» Try it
Taking the line with "post [] (installaddon.run" as the first and the line with "post [] (deleteidp.run" as the last, set down exactly every line in that range from the entries below, and no more.

» Information given

▽

(** X15. [install addon] asks for the installation only of the add-on
    named by its one argument, which is not empty, for a valid cluster key
    whose cluster it has fetched and found ready, after the user has
    confirmed it, and with the values that its loop over the parameters of
    the add-on has returned (none for an add-on without parameters). *)
Theorem install_only_confirmed (w : World) (args : installaddon.Args)
  (argv : list string) (clusterKey arn addOnID : string)
  (params : list AddOnParam) :
  In (Send (InstallAddOn clusterKey arn addOnID params))
     (trace (installaddon.run w args argv)) ->
  argv = [addOnID] /\ addOnID <> ""
  /\ clusterKey = installaddon.clusterKey args
  /\ clusterprovider.IsValidClusterKey clusterKey = true
  /\ confirm w ("install add-on '" ++ addOnID ++ "' on cluster '" ++
                clusterKey ++ "'") = true
  /\ (exists cluster,
        getCluster w clusterKey arn = Ok cluster
        /\ cluster_State cluster = ClusterStateReady)
  /\ exists parameters,
       getAddOnParameters w addOnID = Ok parameters
       /\ (parameters = [] /\ params = []
           \/ snd (installaddon.eachParameter w parameters [])
              = Returns params).
Proof. apply (post_run _ _ (installaddon_paths w args argv)). Qed.

Lemma install_only_confirmed_witness :
  confirm (sample.world "ready" "" "")
    ("install add-on '" ++ "codeready-workspaces" ++ "' on cluster '" ++
     "mycluster" ++ "'") = true.
Proof.
  assert (Hin : In (Send (InstallAddOn "mycluster" "arn:aws:iam::42:user/me"
                            "codeready-workspaces" []))
                  (trace (installaddon.run (sample.world "ready" "" "")
                            {| installaddon.clusterKey := "mycluster" |}
                            ["codeready-workspaces"]))).
  { unfold trace. cbn. repeat (first [left; reflexivity | right]). }
  exact (proj1 (proj2 (proj2 (proj2 (proj2
           (install_only_confirmed (sample.world "ready" "" "")
              {| installaddon.clusterKey := "mycluster" |}
              ["codeready-workspaces"] "mycluster" "arn:aws:iam::42:user/me"
              "codeready-workspaces" [] Hin)))))).
Defined.

(** ** Closing the connection *)

Ltac closes_on_return :=
  split;
  [ intros ? ?; cbn [In]; rewrite ?in_app_iff; cbn [In]; one_of
  | let H := fresh in intros ? H; discriminate H ].

Ltac stays_open_on_exit :=
  split;
  [ let H := fresh in intros ? H; discriminate H
  | let H := fresh in intros ? _ H; in_trace H ].

Ltac close_leaf := cbn [app]; first [stays_open_on_exit | closes_on_return].

Lemma describe_closes (w : World) (args : describecluster.Args)
  (argv : list string) :
  post [] (describecluster.run w args argv) closed_on_return.
Proof. unfold describecluster.run. repeat step_events. all: close_leaf. Qed.

Lemma createcluster_closes (w : World) (args : createcluster.Args) :
  post [] (createcluster.run w args) closed_on_return.
Proof. unfold createcluster.run. repeat step_events. all: close_leaf. Qed.

Lemma createuser_closes (w : World) (args : createuser.Args) :
  post [] (createuser.run w args) closed_on_return.
Proof. unfold createuser.run. repeat step_events. all: close_leaf. Qed.

Lemma installaddon_closes (w : World) (args : installaddon.Args)
  (argv : list string) :
  post [] (installaddon.run w args argv) closed_on_return.
Proof. unfold installaddon.run. repeat step_events. all: close_leaf. Qed.

Lemma deleteidp_closes (w : World) (args : deleteidp.Args) (idpName : string) :
  post [] (deleteidp.run w args idpName) closed_on_return.
Proof. unfold deleteidp.run. repeat step_events. all: close_leaf. Qed.

(** X16. In every command the connection to OCM is closed when, and only
    when, the run returns: the closing is deferred, and an exit of the
    process, with whatever status, leaves the deferred closing out. *)
Theorem close_only_on_return (w : World) (r : Cmd unit) :
  (exists args argv, r = describecluster.run w args argv)
  \/ (exists args, r = createcluster.run w args)
  \/ (exists args, r = createuser.run w args)
  \/ (exists args argv, r = installaddon.run w args argv)
  \/ (exists args idpName, r = deleteidp.run w args idpName) ->
  In (Send CloseConnection) (trace r) <-> snd r = Returns tt.
Proof.
  intro Hr.
  assert (H : closed_on_return (fst r) (snd r)).
  { destruct Hr as [(args & argv & ->)
                   |[(args & ->)
                    |[(args & ->)
                     |[(args & argv & ->)|(args & idpName & ->)]]]].
    - apply (post_run _ _ (describe_closes w args argv)).
    - apply (post_run _ _ (createcluster_closes w args)).
    - apply (post_run _ _ (createuser_closes w args)).
    - apply (post_run _ _ (installaddon_closes w args argv)).
    - apply (post_run _ _ (deleteidp_closes w args idpName)). }
  unfold trace. destruct H as [Hret Hexit].
  destruct (snd r) as [[]|code].
  - split; [reflexivity | intros _; now apply (Hret tt)].
  - split; [intro Hin; now elim (Hexit code eq_refl) | discriminate].
Qed.

Lemma close_only_on_return_witness :
  ~ In (Send CloseConnection)
      (trace (createuser.run (sample.world "installing" "" "")
                {| createuser.clusterKey := "mycluster";
                   createuser.clusterAdmins := "alice";
                   createuser.dedicatedAdmins := "" |}))
  /\ In (Send CloseConnection)
        (trace (createuser.run (sample.world "ready" "" "")
                  {| createuser.clusterKey := "mycluster";
                     createuser.clusterAdmins := "alice";
                     createuser.dedicatedAdmins := "" |})).
Proof.
  split.
  - intro Hin.
    apply (close_only_on_return (sample.world "installing" "" "") _
             (or_intror (or_intror (or_introl (ex_intro _ _ eq_refl))))) in Hin.
    discriminate Hin.
  - apply (close_only_on_return (sample.world "ready" "" "") _
             (or_intror (or_intror (or_introl (ex_intro _ _ eq_refl))))).
    reflexivity.
Defined.

(** ** When [create cluster] succeeds *)

Lemma create_outcome_paths (w : World) (args : createcluster.Args) :
  post [] (createcluster.run w args)
    (fun t o =>
       (forall spec err,
          In (Send (CreateCluster spec)) t ->
          createCluster w spec = Err err ->
          o = Exits 1
          /\ last t (Stdout "") = Errorf "Failed to create cluster: %v" [err])
       /\ ((exists a, o = Returns a) \/ o = Exits 0 ->
           exists spec cluster,
             In (Send (CreateCluster spec)) t
             /\ createCluster w spec = Ok cluster
             /\ In (Infof "Cluster '%s' has been created."
                      [cluster_Name cluster]) t
             /\ (createcluster.watch args = true
                 -> In (RunLogsCluster [cluster_ID cluster]) t))).
Proof.
  unfold createcluster.run. steps.
  all: cbn [app]; split;
    [ intros spec err Hin Herr; in_trace Hin; injection Hin as <-;
      first [ congruence
            | match goal with
              | H : createCluster _ _ = Err _ |- _ =>
                  rewrite H in Herr; injection Herr as <-
              end; split; reflexivity ]
    | intros [[? Hret]|Hexit]; try discriminate;
      do 2 eexists;
      (split; [cbn [In]; one_of|]);
      (split; [eassumption|]);
      (split; [cbn [In]; one_of|]);
      first [ intros _; cbn [In]; one_of | intro Hw; congruence ] ].
Qed.

(** X17. [create cluster] ends with status 0 only after the API has
    answered its request with the cluster, whose name it then reports as
    created, and with [--watch] after it has handed over to the logs of
    that cluster; when the API turns the request down, it reports the
    failure to create the cluster last and exits with status 1. *)
Theorem create_succeeds_with_cluster (w : World) (args : createcluster.Args) :
  (status (createcluster.run w args) = 0 ->
   exists spec cluster,
     In (Send (CreateCluster spec)) (trace (createcluster.run w args))
     /\ createCluster w spec = Ok cluster
     /\ In (Infof "Cluster '%s' has been created." [cluster_Name cluster])
          (trace (createcluster.run w args))
     /\ (createcluster.watch args = true ->
         In (RunLogsCluster [cluster_ID cluster])
            (trace (createcluster.run w args))))
  /\ (forall spec err,
        In (Send (CreateCluster spec)) (trace (createcluster.run w args)) ->
        createCluster w spec = Err err ->
        status (createcluster.run w args) = 1
        /\ last (trace (createcluster.run w args)) (Stdout "")
           = Errorf "Failed to create cluster: %v" [err]).
Proof.
  destruct (post_run _ _ (create_outcome_paths w args)) as [Hfail Hok].
  unfold status, trace. split.
  - intro Hstatus. apply Hok.
    destruct (snd (createcluster.run w args)) as [a|code];
      [left; now exists a | right; now rewrite Hstatus].
  - intros spec err Hin Herr. destruct (Hfail spec err Hin Herr) as [-> Hlast].
    split; [reflexivity | exact Hlast].
Qed.

Lemma create_succeeds_with_cluster_witness :
  exists spec cluster,
    In (Send (CreateCluster spec))
       (trace (createcluster.run (sample.world "ready" "" "")
                 (sample.createArgs "mycluster" "4.3.10" "" "" 0)))
    /\ createCluster (sample.world "ready" "" "") spec = Ok cluster.
Proof.
  destruct (proj1 (create_succeeds_with_cluster (sample.world "ready" "" "")
                     (sample.createArgs "mycluster" "4.3.10" "" "" 0))
              eq_refl) as (spec & cluster & Hin & Hok & _).
  now exists spec, cluster.
Defined.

△

» Exercise response
  post [] (installaddon.run w args argv) closed_on_return.
Proof. unfold installaddon.run. repeat step_events. all: close_leaf. Qed.

Lemma deleteidp_closes (w : World) (args : deleteidp.Args) (idpName : string) :
  post [] (deleteidp.run w args idpName) closed_on_return.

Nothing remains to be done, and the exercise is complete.